Il s'y passe quoi?
Tourner en plaisir et par la photographie, ou tout au moins la production d'images, en gravité légére une certaine intranquillité est une gageure; qui m'est devenue nécessaire à intervalles irréguliers, que ce soit dans une démarche d'autoportrait ou dans des photos du vaste Ailleurs. Je prends seule la plupart de mes photos de corps, par plaisir et parceque demander à un autre de mettre en scène ce que je porte dans la tête est plus difficile. C'est alors une rencontre - rare et précieuse- de deux univers. Ensuite, j'aime le moment de, des editing(s), le choix, le chemin pour, sur 500 clichés, en retenir dix, cinq, trois, qui auront entre eux une cohérence, ou qui chacun d'eux, même seul, raconteront quelque chose. Je cède bien entendu encore parfois à la tentation de la simple joliesse d'image, ce qui se révèle très agréable aussi.

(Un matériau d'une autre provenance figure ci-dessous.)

(* ===== verification/AircraftMatcher.v ===== *)
(** * The aircraft matcher (core/aircraftmatcher.cpp, misc/simulation/categorymatcher.cpp,
    aircraftmatchersetup, matchingscript)

    The matcher finds, for a remote aircraft, the model of the user's model set by which
    the simulator shows it.  A model set by hand or an exact text decides at once; otherwise
    the set is reduced step by step, or scored, and one of the candidates is picked.  A
    reduction yields the models and whether it has reduced; [None] is an index out of
    range.  Whether a log is asked for is an argument, because one step depends on it;
    the messages themselves are left out. *)

From stdpp Require Import base list sorting.
From S2P Require Import Prelude QtCore QtReference.
From S2P Require Export AircraftModel.
From S2P Require AirspaceSnapshot.
Import AirspaceSnapshot(StdSortBy, std_sort_by).

Open Scope Z_scope.

(** ** CAircraftMatcherSetup *)

Inductive MatchingAlgorithm := MatchingScoreBased | MatchingStepwiseReducePlusScoreBased | MatchingStepwiseReduce.
#[export] Instance MatchingAlgorithm_eq : EqDecision MatchingAlgorithm.
Proof. solve_decision. Defined.
Inductive PickSimilarStrategy := PickFirst | PickRandom | PickByOrder.
#[export] Instance PickSimilarStrategy_eq : EqDecision PickSimilarStrategy.
Proof. solve_decision. Defined.

(** MatchingModeFlag. *)
Definition bit (n : Z) : Z := Z.shiftl 1 n.
Definition ByModelString := bit 0.
Definition ByIcaoData := bit 1.
Definition ByFamily := bit 2.
Definition ByLivery := bit 3.
Definition ByCombinedType := bit 4.
Definition ByManufacturer := bit 5.
Definition ByMilitary := bit 6.
Definition ByCivilian := bit 7.
Definition ByVtol := bit 8.
Definition ByIcaoOrderAircraftFirst := Z.lor (bit 9) ByIcaoData.
Definition ByIcaoOrderAirlineFirst := Z.lor (bit 10) ByIcaoData.
Definition ByAirlineGroupSameAsAirline := Z.lor (bit 11) ByIcaoData.
Definition ByAirlineGroupIfNoAirline := Z.lor (bit 12) ByIcaoData.
Definition ExcludeNoDbData := bit 13.
Definition ExcludeNoExcluded := bit 14.
Definition ModelSetRemoveFailedModel := bit 15.
Definition ByCategoryGlider := bit 20.
Definition ByCategoryMilitary := bit 21.
Definition ScoreIgnoreZeros := bit 28.
Definition ScorePreferColorLiveries := bit 29.

(** QFlags::testFlag *)
Definition testFlag (mode flag : Z) : bool := (Z.land mode flag =? flag) && (negb (flag =? 0) || (mode =? flag)).

Record CAircraftMatcherSetup := mkMatcherSetup {
  m_algorithm : MatchingAlgorithm; m_mode : Z; m_strategy : PickSimilarStrategy;
  m_msMatchingStageFile : QString; m_msMatchingEnabled : bool }.
#[export] Instance CAircraftMatcherSetup_eq : EqDecision CAircraftMatcherSetup.
Proof. solve_decision. Defined.
Definition useCategoryMatching (setup : CAircraftMatcherSetup) : bool :=
  testFlag (m_mode setup) ByCategoryGlider || testFlag (m_mode setup) ByCategoryMilitary.
Definition doRunMsMatchingStageScript (setup : CAircraftMatcherSetup) : bool :=
  m_msMatchingEnabled setup && negb (isEmpty (m_msMatchingStageFile setup)).

(** What is logged: MatchingLogFlag. *)
Definition MatchingLogNothing : Z := 0.
Definition MatchingLogStepwiseReduce : Z := bit 2.

(** What the matcher reads of a CSimulatedAircraft: the callsign and the current model. *)
Record RemoteAircraft := mkRemoteAircraft { r_callsign : CCallsign; r_model : CAircraftModel }.

(** ** CAircraftCategoryList *)

Section categories.
Context `{QtConv} `{StdSortBy}.
Implicit Types (category : CAircraftCategory) (categories : list CAircraftCategory) (level : list Z).

Definition findCategoriesByName (name : QString) categories : list CAircraftCategory :=
  filter (fun c => AircraftCategory.matchesName name c = true) categories.
Definition sortByLevel categories : list CAircraftCategory :=
  std_sort_by (fun a b => bool_decide (AircraftCategory.compareByLevel a b = Lt)) categories.
(** A CSetBuilder of ints: sorted, without duplicates, and without the zero that [removeOne] takes out. *)
Definition sortedLevels (levelOf : CAircraftCategory -> Z) categories : list Z :=
  filter (fun l => l <> 0) (merge_sort Z.le (remove_dups (map levelOf categories))).
Definition getFirstLevels categories : list Z := sortedLevels m_l1 categories.
Definition getSecondLevels categories : list Z := sortedLevels m_l2 categories.
Definition findByFirstLevel (level : Z) categories : list CAircraftCategory := filter (fun c => m_l1 c = level) categories.
Definition findFirstLevels categories : list CAircraftCategory :=
  filter (fun c => AircraftCategory.isFirstLevel c = true) categories.
Definition findByLevel level (noRootNode : bool) categories : list CAircraftCategory :=
  match level with
  | [] => []
  | _ => filter (fun c => negb (noRootNode && (Z.of_nat (length level) =? AircraftCategory.getDepth c)) &&
                          AircraftCategory.matchesLevel level c = true) categories
  end.
Definition findByFullLevel level categories : CAircraftCategory :=
  match level with
  | [l1; l2; l3] =>
      default AircraftCategory.null (head (filter (fun c => AircraftCategory.isLevel3 l1 l2 l3 c = true) categories))
  | _ => AircraftCategory.null
  end.
Definition findSiblings category categories : list CAircraftCategory :=
  let levels := AircraftCategory.getLevel category in
  let found := if (length levels <? 2)%nat then findFirstLevels categories
               else findByLevel (removelast levels) true categories in
  filter (fun c => c <> category) found.
Definition findInParallelBranch category categories : option (list CAircraftCategory) :=
  if AircraftCategory.isNull category || isEmpty categories then Some []
  else if AircraftCategory.isFirstLevel category then Some []
  else
    let isL2 := AircraftCategory.getDepth category =? 2 in
    match (if isL2 then getFirstLevels categories else getSecondLevels categories) with
    | [] => Some []
    | front :: rest =>
        let back := List.last rest front in
        let level := AircraftCategory.getLevel category in
        let i := if isL2 then 0%nat else 1%nat in
        if (length level <=? i)%nat then None
        else
          Some (foldl (fun result l =>
                         let level := <[i := l]> level in
                         if AircraftCategory.isLevel level category then result
                         else
                           let cat := findByFullLevel level categories in
                           if AircraftCategory.isNull cat then result else result ++ [cat])
                  [] (seqZ front (back - front + 1)))
    end.

(** ** CCategoryMatcher *)

Record CCategoryMatcher := mkCategoryMatcher {
  m_all : list CAircraftCategory; m_gliders : list CAircraftCategory;
  m_militaryWingAircraft : list CAircraftCategory; m_militaryRotorAircraft : list CAircraftCategory }.
Definition CCategoryMatcher_init : CCategoryMatcher := mkCategoryMatcher [] [] [] [].

(** The categories of the branch whose root has the name; the list is kept when there is no root. *)
Definition branchNamed (name : QString) categories (kept : list CAircraftCategory) : list CAircraftCategory :=
  match findFirstLevels (findCategoriesByName name categories) with
  | [] => kept
  | root :: _ => sortByLevel (findByFirstLevel (m_l1 root) categories)
  end.
Definition setCategories categories (cm : CCategoryMatcher) : CCategoryMatcher :=
  mkCategoryMatcher (sortByLevel categories)
    (branchNamed (lit "glider") categories (m_gliders cm))
    (branchNamed (lit "wing military") categories (m_militaryWingAircraft cm))
    (branchNamed (lit "rotor military") categories (m_militaryRotorAircraft cm)).
End categories.

Section matcher.
Context `{QtConv} `{QtChars} `{StdSortBy}.
Implicit Types (remoteAircraft : RemoteAircraft) (inList modelSet models : list CAircraftModel)
  (setup : CAircraftMatcherSetup) (cm : CCategoryMatcher) (reduced : bool).

Definition getAircraftIcao remoteAircraft : CAircraftIcaoCode := m_aircraftIcao (r_model remoteAircraft).
Definition getAirlineIcao remoteAircraft : CAirlineIcaoCode := getAirlineIcaoCode (r_model remoteAircraft).

Definition gliderFirstLevel cm : Z := match m_gliders cm with [] => -1 | c :: _ => m_l1 c end.
Definition isGlider (icao : CAircraftIcaoCode) cm : bool :=
  if eqs (icao_designator icao) "GLID" then true
  else
    let glider1st := gliderFirstLevel cm in
    if (0 <=? glider1st) && AircraftIcao.hasCategory icao then m_l1 (icao_category icao) =? glider1st else false.

(** Gliders of the whole set, when there are any. *)
Definition reduceToGliders (gliders : list CAircraftModel) modelSet remoteAircraft cm : option (list CAircraftModel) :=
  let category := icao_category (getAircraftIcao remoteAircraft) in
  match findByCategory category gliders with
  | (_ :: _) as sameGliders => Some sameGliders
  | [] =>
      otherBranches ← findInParallelBranch category (m_gliders cm);
      match findByCategories otherBranches gliders with
      | (_ :: _) as otherBranchGliders => Some otherBranchGliders
      | [] =>
          match findByCategories (findSiblings category (m_gliders cm)) modelSet with
          | (_ :: _) as siblingGliders => Some siblingGliders
          | [] => Some gliders
          end
      end
  end.
Definition substituteIcaos : QStringList := [lit "UHEL"; lit "GLID"; lit "ULAC"].
Definition reduceByCategories (alreadyMatchedModels modelSet : list CAircraftModel) setup remoteAircraft cm
  : option (list CAircraftModel * bool) :=
  if negb (useCategoryMatching setup) then Some (alreadyMatchedModels, false)
  else if isEmpty (m_all cm) then Some (alreadyMatchedModels, false)
  else if negb (AircraftIcao.hasCategory (getAircraftIcao remoteAircraft)) then Some (alreadyMatchedModels, false)
  else if negb (isEmpty (m_gliders cm)) && testFlag (m_mode setup) ByCategoryGlider && isGlider (getAircraftIcao remoteAircraft) cm
  then
    match findByCategoryFirstLevel (gliderFirstLevel cm) modelSet with
    | (_ :: _) as gliders => models ← reduceToGliders gliders modelSet remoteAircraft cm; Some (models, true)
    | [] =>
        match findByDesignatorsOrFamilyWithColorLivery substituteIcaos alreadyMatchedModels with
        | (_ :: _) as substitutes => Some (substitutes, true)
        | [] =>
            match findByCombinedType (lit "L1P") alreadyMatchedModels with
            | (_ :: _) as substitutes => Some (substitutes, true)
            | [] => Some (alreadyMatchedModels, false)
            end
        end
    end
  else Some (alreadyMatchedModels, false).

(** ** The reductions of CAircraftMatcher *)

(** What most reductions do: the models found, or the list as it was. *)
Definition found inList (outList : list CAircraftModel) : list CAircraftModel * bool :=
  if isEmpty outList then (inList, false) else (outList, true).

Definition ifPossibleReduceByLiveryAndAircraftIcaoCode remoteAircraft inList : list CAircraftModel * bool :=
  let livery := m_livery (r_model remoteAircraft) in
  if negb (Livery.hasCombinedCode livery) then (inList, false)
  else found inList (findByAircraftDesignatorAndLiveryCombinedCode (lv_combinedCode livery)
                       (icao_designator (getAircraftIcao remoteAircraft)) inList).

Definition ifPossibleReduceByFamilyOf remoteAircraft (family : QString) (allowPseudoFamily : bool) inList
  : list CAircraftModel * bool :=
  if isEmpty family && negb allowPseudoFamily then (inList, false)
  else if isEmpty inList then (inList, false)
  else
    let foundByFamily := findByFamily family inList in
    if isEmpty foundByFamily && negb allowPseudoFamily then (inList, false)
    else
      let foundByCM := if allowPseudoFamily then findByCombinedAndManufacturer (getAircraftIcao remoteAircraft) inList
                       else [] in
      if isEmpty foundByCM && isEmpty foundByFamily then (inList, false)
      else
        let foundByCM := if negb (isEmpty foundByFamily)
                         then removeModelsWithString (getModelStringList foundByFamily) foundByCM else foundByCM in
        (foundByFamily ++ foundByCM, true).
Definition ifPossibleReduceByFamily remoteAircraft (allowPseudoFamily : bool) inList : list CAircraftModel * bool :=
  let family := icao_family (getAircraftIcao remoteAircraft) in
  let asFamily := icao_designator (getAircraftIcao remoteAircraft) in
  if negb (isEmpty family) then
    let '(matchedModels, reduced) := ifPossibleReduceByFamilyOf remoteAircraft family allowPseudoFamily inList in
    if reduced then (matchedModels, true) else ifPossibleReduceByFamilyOf remoteAircraft asFamily allowPseudoFamily inList
  else ifPossibleReduceByFamilyOf remoteAircraft asFamily allowPseudoFamily inList.

Definition ifPossibleReduceByManufacturer remoteAircraft inList : list CAircraftModel * bool :=
  if isEmpty inList then (inList, false)
  else
    let m := icao_manufacturer (getAircraftIcao remoteAircraft) in
    if isEmpty m then (inList, false) else found inList (findByManufacturer m inList).

Definition ifPossibleReduceByAircraft remoteAircraft inList : list CAircraftModel * bool :=
  if isEmpty inList then (inList, false)
  else if negb (AircraftIcao.hasDesignator (getAircraftIcao remoteAircraft)) then (inList, false)
  else found inList (findByIcaoDesignators (getAircraftIcao remoteAircraft) AirlineIcao.null inList).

Pour une petite histoire, qui n'explique rien et qui constate seulement...
Pendant un temps j'avais du mal à honorer mes factures de téléphone, lequel était régulièrment coupé en fin de mois, parfois pour deux semaines, le temps que je « régularise ma situation ». Le tout à grand renfort de touches étoiles, d'opératrices invisibles et divers numéros, client, cb... Imaginez alors que dans le même temps je perde mon ordinateur, ou que celui-ci plante, que ma boite mail refuse de s'ouvrir ou que j'oublie mon mot de passe : je deviendrais une sorte de demi-sociale, plus de contacts msn, téléphone « non attribué »... In-joi-gna-ble, surtout si on ne connait pas mon nom ou le téléphone de mes parents. Je n'existe plus totalement.
Ce que j'ai toujours vaguement ressenti, et que la société nous démontre électroniquement et socialement... fabuleux, non ? A quand le « cerveau non attribué ? » « Identité non attribuée »
En partie, et au début sans savoir pourquoi, pour répondre par l'amusement à cette angoisse lancinante de notre société moderne de l'identité non attribuée, de l'erreur d'identification, du mauvais numéro, je me suis mise en équation photographique ou plus simplement je suis devenue l'un des multiples reflets d' Internet, un de plus.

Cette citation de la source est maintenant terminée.